The analysis confirmed increased use of venoarterial extracorporeal membrane oxygenation for postcardiotomy cardiogenic shock. Mortality rates remained relatively constant over time despite a decrease in complications, in the setting of supporting older patients.
The analysis confirmed increased use of venoarterial extracorporeal membrane oxygenation for postcardiotomy cardiogenic shock. Mortality rates remained relatively constant over time despite a decrease in complications, in the setting of supporting older patients.
The objective of this systematic review was to evaluate the impact of intraarrest corticosteroids on neurologic outcomes and mortality in patients with cardiac arrest.

We conducted a systematic search using the Cochrane Central Register of Controlled Trials, EMBASE, and MEDLINE databases.

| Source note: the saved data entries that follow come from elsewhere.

(* ===== verification/Sponsorship.v ===== *)
(** * Sponsorship: programmable gas sponsorship

    Models [irondag-blockchain/src/gas_sponsorship.rs]: the policy a sponsor
    publishes, the test a sponsored transaction has to pass, the spending
    window and the registry shared by the chain and the RPC server. *)

From S2P Require Import Prelude Types.

Definition BLOCKS_PER_DAY : u64 := 17280.

Record SponsorPolicy := MkPolicy {
  active : bool;
  allowed_senders : option (list Address);
  max_fee_per_tx : option u128;
  expires_at_block : option u64;
  daily_spend_limit : option u128;
  window_start_block : u64;
  spent_in_window : u128 }.

Definition is_expired (p : SponsorPolicy) (current_block : u64) : bool :=
  match expires_at_block p with Some exp => exp <? current_block | None => false end.

Definition allows_sender (p : SponsorPolicy) (sender : Address) : bool :=
  match allowed_senders p with None => true | Some l => contains sender l end.

Definition in_window (p : SponsorPolicy) (current_block : u64) : bool :=
  sat_sub current_block (window_start_block p) <? BLOCKS_PER_DAY.

Definition within_daily_limit (p : SponsorPolicy) (fee : u128) (current_block : u64) : bool :=
  match daily_spend_limit p with
  | None => true
  | Some limit =>
      let spent := if in_window p current_block then spent_in_window p else 0 in
      sat_add128 spent fee <=? limit
  end.

Definition policy_record_spend (p : SponsorPolicy) (fee : u128) (current_block : u64) : SponsorPolicy :=
  if BLOCKS_PER_DAY <=? sat_sub current_block (window_start_block p)
  then MkPolicy (active p) (allowed_senders p) (max_fee_per_tx p) (expires_at_block p)
         (daily_spend_limit p) current_block fee
  else MkPolicy (active p) (allowed_senders p) (max_fee_per_tx p) (expires_at_block p)
         (daily_spend_limit p) (window_start_block p) (sat_add128 (spent_in_window p) fee).

(** ** Registry *)

Definition SponsorRegistry : Type := gmap Address SponsorPolicy.

Definition register (r : SponsorRegistry) (sponsor : Address) (p : SponsorPolicy) : SponsorRegistry :=
  <[sponsor := p]> r.
Definition deregister (r : SponsorRegistry) (sponsor : Address) : SponsorRegistry * bool :=
  (delete sponsor r, bool_decide (is_Some (r !! sponsor))).

Definition check (r : SponsorRegistry) (sponsor sender : Address) (fee : u128) (current_block : u64) :
    result string unit :=
  policy ← ok_or "Sponsor has no registered policy" (r !! sponsor);
  _ ← ensure (active policy) "Sponsor policy is paused";
  _ ← ensure (negb (is_expired policy current_block)) "Sponsor policy expired";
  _ ← ensure (allows_sender policy sender) "Sender address is not in the sponsor's allowlist";
  _ ← ensure (match max_fee_per_tx policy with Some max => fee <=? max | None => true end)
        "Fee exceeds sponsor max_fee_per_tx";
  ensure (within_daily_limit policy fee current_block) "Sponsor daily spend limit would be exceeded".

Definition record_spend (r : SponsorRegistry) (sponsor : Address) (fee : u128) (current_block : u64) :
    SponsorRegistry :=
  match r !! sponsor with
  | Some p => <[sponsor := policy_record_spend p fee current_block]> r
  | None => r
  end.

(** ** Spending under a policy *)

(** A sponsored transaction as the chain handles it: refused by [check], or
    recorded. *)
Record SpendRequest := MkSpend { sr_sender : Address; sr_fee : u128; sr_block : u64 }.

Definition sponsor_tx (sponsor : Address) (r : SponsorRegistry) (q : SpendRequest) :
    SponsorRegistry * bool :=
  match check r sponsor (sr_sender q) (sr_fee q) (sr_block q) with
  | Ok _ => (record_spend r sponsor (sr_fee q) (sr_block q), true)
  | Err _ => (r, false)
  end.

(** The fees covered, grouped by the window that was open when they were
    recorded, the last group being the window still open. *)
Fixpoint covered (sponsor : Address) (r : SponsorRegistry) (open : list u128) (qs : list SpendRequest) :
    list (list u128) :=
  match qs with
  | [] => [open]
  | q :: qs' =>
      match r !! sponsor, sponsor_tx sponsor r q with
      | Some p, (r', true) =>
          if in_window p (sr_block q) then covered sponsor r' (open ++ [sr_fee q]) qs'
          else open :: covered sponsor r' [sr_fee q] qs'
      | _, (r', _) => covered sponsor r' open qs'
      end
  end.

Definition sum_fees (l : list u128) : Z := foldr Z.add 0 l.

Lemma sum_fees_app l k : sum_fees (l ++ k) = sum_fees l + sum_fees k.
Proof. unfold sum_fees. induction l; cbn; lia. Qed.

(** What an approval says about the registered policy. *)
Lemma check_Ok r sponsor sender fee block u :
  check r sponsor sender fee block = Ok u ↔
  ∃ p, r !! sponsor = Some p ∧ active p = true ∧
    (∀ exp, expires_at_block p = Some exp → block <= exp) ∧
    allows_sender p sender = true ∧
    (∀ max, max_fee_per_tx p = Some max → fee <= max) ∧
    within_daily_limit p fee block = true.
Proof.
  unfold check, ok_or. destruct (r !! sponsor) as [p|]; [|split; [done|naive_solver]].
  cbn [mbind result_bind]. unfold is_expired. split.
  - intros H. case_ok. bool_to_prop. exists p. split_and!; try done.
    + intros exp He. rewrite He in *. by bool_to_prop.
    + intros max Hm. rewrite Hm in *. by bool_to_prop.
  - intros (p' & [= <-] & Ha & He & Hs & Hm & Hd). rewrite Ha, Hs, Hd. cbn.
    destruct (expires_at_block p) as [exp|], (max_fee_per_tx p) as [max|], u; cbn;
      rewrite ?(proj2 (Z.ltb_ge _ _)) by (by apply He); cbn;
      rewrite ?(proj2 (Z.leb_le _ _)) by (by apply Hm); done.
Qed.

Lemma record_spend_limit p fee block :
  daily_spend_limit (policy_record_spend p fee block) = daily_spend_limit p.
Proof. unfold policy_record_spend. by destruct (_ <=? _). Qed.

Lemma sat_add_le a b limit :
  limit <= u128_max → 0 <= a → 0 <= b → sat_add128 a b <= limit → a + b <= limit ∨ limit = u128_max.
Proof. mlia. Qed.

Lemma covered_limit sponsor limit qs : limit < u128_max →
  Forall (λ q, 0 <= sr_fee q) qs →
  ∀ r p open, r !! sponsor = Some p → daily_spend_limit p = Some limit →
  sum_fees open = spent_in_window p → 0 <= spent_in_window p <= limit →
  Forall (λ w, sum_fees w <= limit) (covered sponsor r open qs).
Proof.
  intros Hlim. induction 1 as [|q qs Hq _ IH]; intros r p open Hp Hd Hsum Hle; cbn.
  { constructor; [lia|constructor]. }
  rewrite Hp. unfold sponsor_tx.
  destruct (check r sponsor (sr_sender q) (sr_fee q) (sr_block q)) as [u|e] eqn:Hc; [|by eapply IH].
  apply check_Ok in Hc as (p' & Hp' & _ & _ & _ & _ & Hw). replace p' with p in Hw by congruence.
  clear p' Hp'. unfold within_daily_limit in Hw. rewrite Hd in Hw. bool_to_prop.
  unfold record_spend. rewrite Hp.
  destruct (in_window p (sr_block q)) eqn:Hin.
  - eapply IH; [apply lookup_insert_eq|by rewrite record_spend_limit| |];
      unfold policy_record_spend, in_window in *; bool_to_prop;
      rewrite (proj2 (Z.leb_gt _ _)) by done; cbn; rewrite ?sum_fees_app, ?Hsum; cbn; mlia.
  - constructor; [lia|].
    eapply IH; [apply lookup_insert_eq|by rewrite record_spend_limit| |];
      unfold policy_record_spend, in_window in *; bool_to_prop;
      rewrite (proj2 (Z.leb_le _ _)) by done; cbn; mlia.
Qed.

(** A sponsor never covers more than its daily limit within one spending
    window: whatever requests arrive, in whatever block order, the fees of
    the approved ones add up to at most the limit in every window. *)
Theorem sponsor_window_limit sponsor r p limit qs :
  limit < u128_max → r !! sponsor = Some p → daily_spend_limit p = Some limit →
  spent_in_window p = 0 → 0 <= limit → Forall (λ q, 0 <= sr_fee q) qs →
  Forall (λ w, sum_fees w <= limit) (covered sponsor r [] qs).
Proof. intros. eapply covered_limit; try done; cbn; lia. Qed.

(** An approved request satisfies the published policy: registered and
    active, not expired, the sender allowed, the fee within the ceiling per
    transaction; and recording a spend changes no other sponsor. *)
Theorem sponsor_policy_enforced sponsor r q r' :
  sponsor_tx sponsor r q = (r', true) →
  (∃ p, r !! sponsor = Some p ∧ active p = true ∧
    (∀ exp, expires_at_block p = Some exp → sr_block q <= exp) ∧
    allows_sender p (sr_sender q) = true ∧
    (∀ max, max_fee_per_tx p = Some max → sr_fee q <= max)) ∧
  ∀ other, other ≠ sponsor → r' !! other = r !! other.
Proof.
  unfold sponsor_tx. destruct (check _ _ _ _ _) as [u|] eqn:Hc; [|by intros [=]].
  intros Heq. apply (f_equal fst) in Heq. cbn in Heq. subst r'.
  apply check_Ok in Hc as (p & Hp & ? & ? & ? & ? & _). split; [by exists p|].
  intros other Hne. unfold record_spend. rewrite Hp. by apply lookup_insert_ne.
Qed.

(** ** Executable examples *)

Module SponsorshipReference.
Definition sponsor : Address := MkAddress (replicate 20 7).
Definition sender : Address := MkAddress (replicate 20 8).
Definition policy : SponsorPolicy := MkPolicy true (Some [sender]) (Some 60) (Some 50000) (Some 100) 0 0.
Definition reg : SponsorRegistry := {[sponsor := policy]}.
Definition requests : list SpendRequest :=
  [MkSpend sender 60 17279; MkSpend sender 60 17279; MkSpend sender 40 17279;
   MkSpend sender 60 17280; MkSpend sender 40 17280].

(** The window is not a rolling one: it starts anew with the first spend a
    day after the last start, so a sponsor with a daily limit of 100 covers
    200 within two consecutive blocks. *)
Theorem daily_window_not_rolling :
  covered sponsor reg [] requests = [[60; 40]; [60; 40]].
Proof. vm_compute. reflexivity. Qed.

Lemma reg_lookup : reg !! sponsor = Some policy.
Proof. apply lookup_singleton_eq. Qed.

Lemma sponsor_window_limit_witness :
  Forall (λ w, sum_fees w <= 100) (covered sponsor reg [] requests).
Proof.
  exact (sponsor_window_limit sponsor reg policy 100 requests eq_refl reg_lookup eq_refl eq_refl
    ltac:(lia) ltac:(repeat constructor; cbn; lia)).
Defined.

Lemma sponsor_policy_enforced_witness :
  ∃ p, reg !! sponsor = Some p ∧ allows_sender p sender = true.
Proof.
  assert (sponsor_tx sponsor reg (MkSpend sender 60 17279)
          = ((sponsor_tx sponsor reg (MkSpend sender 60 17279)).1, true)) as Hs
    by (vm_compute; reflexivity).
  destruct (proj1 (sponsor_policy_enforced sponsor reg (MkSpend sender 60 17279) _ Hs))
    as (p & Hp & _ & _ & Ha & _).
  exists p. split; [exact Hp|exact Ha].
Defined.
End SponsorshipReference.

We included all randomized controlled trials and comparative observational studies. We excluded single arm studies, case reports/series, narrative reviews, and studies irrelevant to the focus of this article.

Two reviewers independently assessed trial eligibility. Data were collected for the following outcomes primary outcomes included good neurologic outcome, survival to hospital discharge, and survival at greater than or equal to 1 year. Secondary outcomes included incidence of return of spontaneous circulation, ICU and hospital length of stay, duration of vasopressor and inotropic treatment, and blood pressure during cardiopulmonary resuscitation and after return of spontaneous circulation.

The pooled estimates from randomized controlled trials for the following subgroups were analyzed using random-effects models 1) patients with in-hospital cardiac arrest who received vasopressin, steroids, and epinephrine; 2) patients with in-hospital cardiac arrest who used corticosteroids only (i.